Gagarin reist als „Botschafter des Friedens“ um den Erdball
Wenige Wochen nach Gagarin fliegt Alan Shepard als erster US-Amerikaner ins All. Doch erst 1969 schaffen die Amerikaner im Wettrennen der Systeme mit der Mondlandung von Neil Armstrong einen echten Coup. Am 12. April 1981 schicken sie mit dem Space Shuttle die erste Raumfähre ins All.
Gagarin reist nach seinem historischen Flug als „Botschafter des Friedens“ um den Erdball. Nie zuvor – und vielleicht auch nie danach – ist die Sowjetunion so wohlwollend aufgenommen worden. Doch zu Hause in Moskau ziehen dunkle Wolken auf. Berichte über Alkohol-Exzesse und Frauengeschichten des Familienvaters machen die Runde.

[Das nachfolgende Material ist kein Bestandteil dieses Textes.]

(* ===== verification/Expiry.v ===== *)
(** * Expiry: the expiry policy of delegate.go

    [expired] and [setExpiry] of [src/unnamed/part_001], and
    [durationpb.New], which [setExpiry] calls.  The theorems state when an
    entry is expired, that expiry is monotone in the clock (once expired,
    an unchanged entry stays expired), that the stored duration plays no
    part in the decision, and the arithmetic of [durationpb.New]. *)

From S2P Require Import Prelude Types.

(** [durationpb.New(d)]:
    [nanos := d.Nanoseconds(); secs := nanos / 1e9; nanos -= secs * 1e9],
    with Go's truncating division. *)
Definition durationpb_New (d : Z) : Duration :=
  let secs := Z.quot d (10 ^ 9) in
  {| durationpb.Seconds := secs; durationpb.Nanos := d - secs * 10 ^ 9 |}.

(** [setExpiry]: a positive [time.Duration] (nanoseconds) becomes a
    [*durationpb.Duration]; zero or negative means no expiry (nil). *)
Definition setExpiry (expiration : Z) : option Duration :=
  if 0 <? expiration then Some (durationpb_New expiration) else None.

(** [expired]: an entry without expiry never expires; otherwise the
    deadline is the entry's last update second itself (the duration is
    not added), a deadline at or before the epoch never passes, and the
    entry is expired when [time.Now().UTC().Unix()] is past the deadline. *)
Definition expired (now : GoTime) (entry : Entry) : bool :=
  match GetExpiry entry with
  | None => false
  | Some _ =>
      let expiration := AsTime_Unix (GetLastUpdatedTime entry) in
      if expiration <=? 0 then false
      else GoTime_Unix now >? expiration
  end.

(** ** Theorems *)

(** [expired] decides: the entry has an expiry, its last update second is
    after the epoch, and the clock is strictly past that second. *)
Lemma expired_spec (now : GoTime) (e : Entry) :
  expired now e = true <->
  is_Some (Expiry e) /\ 0 < AsTime_Unix (LastUpdatedTime e) < GoTime_Unix now.
Proof.
  unfold expired, GetExpiry, GetLastUpdatedTime.
  destruct (Expiry e) as [d|]; simpl.
  - destruct (AsTime_Unix (LastUpdatedTime e) <=? 0) eqn:H0; zbool.
    + split; [discriminate | lia].
    + rewrite Z.gtb_ltb, Z.ltb_lt. split; [intros; split; [eauto | lia] | lia].
  - split; [discriminate | intros [[? ?] _]; discriminate].
Qed.

(** C28. Expiry is permanent: if [expired] holds of an entry at a clock
    reading, it holds of the same entry at every later reading (spec P5). *)
Theorem expired_monotone (now now' : GoTime) (e : Entry) :
  expired now e = true ->
  GoTime_Unix now <= GoTime_Unix now' ->
  expired now' e = true.
Proof.
  rewrite !expired_spec. intros [Hs Hlt] Hle. split; [done | lia].
Qed.

Lemma expired_monotone_witness :
  expired (mkGoTime 20 0)
    (mkEntry "k" [] None (Some (timestamppb.mkTimestamp 10 0))
       (Some (durationpb.mkDuration 3600 0))) = true /\
  expired (mkGoTime 25 0)
    (mkEntry "k" [] None (Some (timestamppb.mkTimestamp 10 0))
       (Some (durationpb.mkDuration 3600 0))) = true.
Proof.
  split; [reflexivity|].
  apply (expired_monotone (mkGoTime 20 0)); [reflexivity | simpl; lia].
Defined.

(** The stored expiry duration plays no part in [expired]: two entries
    that differ only in a (present) expiry duration are expired at exactly
    the same clock readings.  An entry put with an expiry of one hour is
    treated like one put with 100ms (spec, open question 1). *)
Theorem expired_ignores_duration (now : GoTime) (e : Entry) (d1 d2 : Duration) :
  expired now (mkEntry (Key e) (Value e) (Archived e) (LastUpdatedTime e) (Some d1)) =
  expired now (mkEntry (Key e) (Value e) (Archived e) (LastUpdatedTime e) (Some d2)).
Proof. reflexivity. Qed.

(** [setExpiry] returns nil exactly for non-positive durations. *)
Lemma setExpiry_None (expiration : Z) :
  setExpiry expiration = None <-> expiration <= 0.
Proof.
  unfold setExpiry. destruct (0 <? expiration) eqn:H; zbool.
  - split; [discriminate | lia].
  - split; [lia | done].
Qed.

(** [durationpb.New] splits a duration exactly: the seconds times 1e9
    plus the nanos give the duration back, the nanos lie in (-1e9, 1e9) and
    share the sign of the duration, and an int64 duration yields an int64
    second count and an int32 nano count. *)
Theorem durationpb_New_spec (d : Z) :
  int64_range d ->
  let r := durationpb_New d in
  durationpb.Seconds r * 10 ^ 9 + durationpb.Nanos r = d /\
  - 10 ^ 9 < durationpb.Nanos r < 10 ^ 9 /\
  (0 <= d -> 0 <= durationpb.Nanos r) /\
  (d <= 0 -> durationpb.Nanos r <= 0) /\
  int64_range (durationpb.Seconds r) /\ int32_range (durationpb.Nanos r).
Proof.
  unfold int64_range, int32_range, durationpb_New; simpl. intros Hd.
  change (10 ^ 9) with 1000000000 in *.
  pose proof (Z.quot_rem' d 1000000000) as Hqr.
  pose proof (Z.rem_bound_abs d 1000000000 ltac:(lia)) as Hb.
  pose proof (Z.rem_nonneg d 1000000000) as Hp.
  pose proof (Z.rem_nonpos d 1000000000) as Hn.
  replace (d - Z.quot d 1000000000 * 1000000000) with (Z.rem d 1000000000) by lia.
  repeat split; lia.
Qed.

Lemma durationpb_New_spec_witness :
  int64_range 100000000 /\
  durationpb.Seconds (durationpb_New 100000000) * 10 ^ 9
    + durationpb.Nanos (durationpb_New 100000000) = 100000000.
Proof.
  split; [unfold int64_range; lia|].
  apply (durationpb_New_spec 100000000). unfold int64_range; lia.
Defined.
(* ===== verification/Scenarios.v ===== *)
(** * Scenarios: the end-to-end tests of client_test.go

    [src/unnamed/part_000] holds [TestClient], five subtests that start two
    nodes, write a key on node 2 through the client, pause for a second
    (memberlist runs its push/pull meanwhile) and read the key on node 1.
    The client adapter and memberlist are not among the sources: a client
    call is the engine operation it projects to, and the push/pull is one
    exchange in which node 1 merges the bytes of node 2's [LocalState]
    ([Membership.v]).

    The theorems say which subtests pass on every such run: the two
    without expiry always see the value written; the three with an
    expiry of 100 ms always see [ErrKeyNotFound], and they would for any
    positive expiry, an hour as well, so they cannot detect that
    [expired] ignores the duration (the expiry finding of [Store.v]). *)

From S2P Require Import Prelude Types Wire Codec Expiry Store Merge Cluster Membership Gossip Client.

(** [NoExpiration] of the client package, and [time.Millisecond] in
    nanoseconds. *)
Definition NoExpiration : Z := 0.
Definition Millisecond : Z := 1000000.

(** [proto.Marshal(&testpb.Hello{Name: name})]: field 1, a string. *)
Definition Hello_bytes (name : string) : list byte := (emit (opt_string_field 1 name)).1.

(** The run of a subtest: node 2 ([newDelegate n2 m2]) puts [key] at clock
    [now]; memberlist's push/pull hands node 2's [LocalState], its maps
    ranged in the orders [parts], to node 1's [MergeRemoteState]; node 1 is
    then [node1']. *)
Definition client_test_run (n1 n2 : string) (m1 m2 : NodeMeta) (key : string)
    (value : list byte) (expiration : Z) (now : GoTime) (join : bool)
    (parts : list (NodeState * list (string * Entry))) (node1' : Delegate) : Prop :=
  ranges_of (fsm (Put now key value expiration (newDelegate n2 m2))) parts /\
  Callbacks.MergeRemoteState_rel (Callbacks.LocalState join parts) join (newDelegate n1 m1) node1'.

(** The checks of the subtests without expiry on node 1 at clock [now']:
    [Exists] is true and [Get] returns the value written. *)
Definition expect_replicated (now' : GoTime) (key : string) (value : list byte)
    (node1 : Delegate) : bool :=
  Exists now' key node1 &&
  match Get now' key node1 with inr e => bool_decide (Value e = value) | inl _ => false end.

(** The checks of the subtests with expiry: [Exists] is false and [Get]
    fails with [ErrKeyNotFound]. *)
Definition expect_not_found (now' : GoTime) (key : string) (node1 : Delegate) : bool :=
  negb (Exists now' key node1) &&
  match Get now' key node1 with inl ErrKeyNotFound => true | inr _ => false end.

(** The subtests, each with the value its client call writes. *)
Definition PutProto_GetProto_value : list byte := Hello_bytes "".
Definition PutString_GetString_value : list byte := str_bytes "my-value".
Definition PutProto_GetProto_expiration_value : list byte := Hello_bytes "my-key".
Definition PutString_GetString_expiration_value : list byte := str_bytes "my-value".
Definition Put_Get_expiration_value : list byte := Hello_bytes "my-key".
Definition test_expiration : Z := 100 * Millisecond.

(** ** The subtests through the client *)

(** The push/pull of a subtest: node 2, after its client call, hands the
    bytes of its [LocalState] (maps ranged in the orders [parts]) to node
    1's [MergeRemoteState]; node 1 is then [node1']. *)
Definition pushpull_run (n1 : string) (m1 : NodeMeta) (node2 : Delegate) (join : bool)
    (parts : list (NodeState * list (string * Entry))) (node1' : Delegate) : Prop :=
  ranges_of (fsm node2) parts /\
  Callbacks.MergeRemoteState_rel (Callbacks.LocalState join parts) join (newDelegate n1 m1) node1'.

(** A subtest passes: the client call on a fresh node 2 returns no error
    ([require.NoError]), and the checks on node 1 hold after every
    push/pull. *)
Definition subtest_passes (put : Delegate -> ClientError + Delegate) (check : Delegate -> bool)
    (n1 n2 : string) (m1 m2 : NodeMeta) : Prop :=
  exists node2, put (newDelegate n2 m2) = inr node2 /\
  forall join parts node1', fits (seg_bytes (enc_FSM parts)) ->
    pushpull_run n1 m1 node2 join parts node1' -> check node1' = true.

(** "With PutProto GetProto": [Exists] is true, [GetProto] returns no
    error and a message [proto.Equal] to the one written. *)
Definition With_PutProto_GetProto (n1 n2 : string) (m1 m2 : NodeMeta) (now now' : GoTime) : Prop :=
  subtest_passes (PutProto now "my-key" zero_Hello NoExpiration)
    (fun node1 => client_Exists now' "my-key" node1 &&
       match GetProto now' "my-key" node1 with inr h => bool_decide (h = zero_Hello) | inl _ => false end)
    n1 n2 m1 m2.

(** "With PutString GetString": [Exists] is true, [GetString] returns no
    error and a non-empty string equal to the one written. *)
Definition With_PutString_GetString (n1 n2 : string) (m1 m2 : NodeMeta) (now now' : GoTime) : Prop :=
  subtest_passes (PutString now "my-key" "my-value" NoExpiration)
    (fun node1 => client_Exists now' "my-key" node1 &&
       match GetString now' "my-key" node1 with
       | inr s => negb (bool_decide (s = "")) && bool_decide (s = "my-value")
       | inl _ => false
       end)
    n1 n2 m1 m2.

(** The error checks of the expiration subtests: [ErrKeyNotFound]. *)
Definition is_not_found {A} (r : ClientError + A) : bool :=
  match r with inl (EngineError ErrKeyNotFound) => true | _ => false end.

(** "With PutProto GetProto with expiration". *)
Definition With_PutProto_GetProto_expiration (n1 n2 : string) (m1 m2 : NodeMeta) (now now' : GoTime) : Prop :=
  subtest_passes (PutProto now "my-key" (testpb.mkHello "my-key") test_expiration)
    (fun node1 => negb (client_Exists now' "my-key" node1) && is_not_found (GetProto now' "my-key" node1))
    n1 n2 m1 m2.

(** "With PutString GetString with expiration". *)
Definition With_PutString_GetString_expiration (n1 n2 : string) (m1 m2 : NodeMeta) (now now' : GoTime) : Prop :=
  subtest_passes (PutString now "my-key" "my-value" test_expiration)
    (fun node1 => negb (client_Exists now' "my-key" node1) && is_not_found (GetString now' "my-key" node1))
    n1 n2 m1 m2.

(** "With Put Get with expiration": [proto.Marshal] of the message
    ([require.NoError]), then [Put] of the [Entry]; [Get] returns nil and
    [ErrKeyNotFound]. *)
Definition With_Put_Get_expiration (n1 n2 : string) (m1 m2 : NodeMeta) (now now' : GoTime) : Prop :=
  subtest_passes
    (fun d => match Marshal_Hello (testpb.mkHello "my-key") with
              | (bytea, true) => inr (client_Put now (mkClientEntry "my-key" bytea) test_expiration d)
              | (_, false) => inl CodecError
              end)
    (fun node1 => negb (client_Exists now' "my-key" node1) && is_not_found (client_Get now' "my-key" node1))
    n1 n2 m1 m2.

(** [TestClient]: the five subtests, node 2 writing at [now] and node 1
    reading at [now'] after the pause. *)
Definition TestClient (n1 n2 : string) (m1 m2 : NodeMeta) (now now' : GoTime) : Prop :=
  With_PutProto_GetProto n1 n2 m1 m2 now now' /\
  With_PutString_GetString n1 n2 m1 m2 now now' /\
  With_PutProto_GetProto_expiration n1 n2 m1 m2 now now' /\
  With_PutString_GetString_expiration n1 n2 m1 m2 now now' /\
  With_Put_Get_expiration n1 n2 m1 m2 now now'.

(** ** Node 2 after its write *)

Section Run.
Context (n1 n2 : string) (m1 m2 : NodeMeta) (key : string) (value : list byte)
        (expiration : Z) (now : GoTime).

Let e := put_entry key value (timestamppb_New now) (setExpiry expiration).

Hypothesis Hn2 : utf8_valid (str_bytes n2) = true.
Hypothesis Hkey : utf8_valid (str_bytes key) = true.
Hypothesis Hnow : GoTime_wf now.
Hypothesis Hexp : 0 < expiration -> int64_range expiration.

Hypothesis Hne : n1 <> n2.

(** After the push/pull, the only entry node 1 holds for [key] is node 2's,
    in node 2's partition: the scan of [Get] and [Exists] finds it. *)
Lemma client_test_get join parts node1' :
  fits (seg_bytes (enc_FSM parts)) ->
  client_test_run n1 n2 m1 m2 key value expiration now join parts node1' ->
  get_scan key (NodeStates (fsm node1')) = Some e.
Proof.
  intros Hfit [Hr Hm].
  unfold Callbacks.MergeRemoteState_rel, Callbacks.LocalState in Hm.
  rewrite (FSM_wire_roundtrip _ parts Hr
             (Put_newDelegate_wire_ok n2 m2 key value expiration now Hn2 Hkey Hnow Hexp) Hfit) in Hm.
  destruct Hm as (result & Hm & ->).
  assert (Hnd : NoDup (node_ids (fsm (Put now key value expiration (newDelegate n2 m2))))).
  { unfold node_ids. rewrite Put_newDelegate. apply NoDup_singleton. }
  destruct (MergeFSM_view _ _ _ Hnd Hm) as [Hnd' Hv].
  assert (Hview : view (fsm (Put now key value expiration (newDelegate n2 m2))) =
                  {[n2 := {[key := e]}]}).
  { rewrite view_index_states. unfold index_states. rewrite Put_newDelegate. reflexivity. }
  assert (Hat : forall n, entry_at (view result) n key = if bool_decide (n = n2) then Some e else None).
  { intros n. rewrite Hv, merge_view_entry_at, Hview. unfold entry_at. cbn.
    case_bool_decide as Hn; [subst n; rewrite lookup_singleton_eq; cbn|].
    - rewrite lookup_insert_ne by done. cbn. by rewrite lookup_singleton_eq.
    - rewrite lookup_singleton_ne by done. cbn.
      destruct (decide (n = n1)) as [->|Hn1]; [by rewrite lookup_insert_eq|].
      by rewrite lookup_insert_ne by done. }
  unfold set_fsm, GetNodeStates. cbn [fsm NodeStates].
  apply (get_scan_view result key e Hnd').
  - intros n e' He'. rewrite Hat in He'. case_bool_decide; congruence.
  - exists n2. rewrite Hat. by rewrite bool_decide_true.
Qed.

End Run.

(** The entry node 1 finds after the push/pull of a subtest. *)
Lemma subtest_get n1 n2 m1 m2 key bs expiration now join parts node1' :
  n1 <> n2 -> utf8_valid (str_bytes n2) = true -> utf8_valid (str_bytes key) = true ->
  GoTime_wf now -> 0 <= expiration <= 2 ^ 63 - 1 -> fits (seg_bytes (enc_FSM parts)) ->
  pushpull_run n1 m1 (client_Put now (mkClientEntry key bs) expiration (newDelegate n2 m2)) join parts node1' ->
  get_scan key (GetNodeStates (fsm node1')) = Some (put_entry key bs (timestamppb_New now) (setExpiry expiration)).
Proof.
  intros Hne Hn2 Hk Hnow Hexp Hfit Hrun.
  apply (client_test_get n1 n2 m1 m2 key bs expiration now Hn2 Hk Hnow
           (fun _ => ltac:(unfold int64_range; lia)) Hne join parts node1' Hfit Hrun).
Qed.

(** The client's [Exists] and [Get] on node 1 then read that entry. *)
Lemma reads_of_entry now' key node1 e :
  get_scan key (GetNodeStates (fsm node1)) = Some e ->
  client_Exists now' key node1 = bool_decide (is_Some (view_entry now' e)) /\
  client_Get now' key node1 =
  match view_entry now' e with Some ce => inr ce | None => inl (EngineError ErrKeyNotFound) end.
Proof. intros H. by rewrite client_Exists_view, client_Get_view, H. Qed.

27. März 1968: Gagarin kommt bei einem Testflug ums Leben
itten in dieser Phase stirbt Gagarin: Am 27. März 1968 stürzt der Mann, der im All mit Blick auf die Erde den Begriff vom „Blauen Planeten“ prägte, beim Test eines Jagdflugzeugs vom Typ MiG-15 UTI bei Moskau ab. War es ein Pilotenfehler, eine technische Panne- oder gar Sabotage? Um die Ursache ranken sich noch immer Legenden.
Gagarins Urne wird bei einem Staatsbegräbnis in der Kremlmauer beigesetzt. Auf dem Mond trägt heute ein 265 Kilometer langer Krater seinen Namen.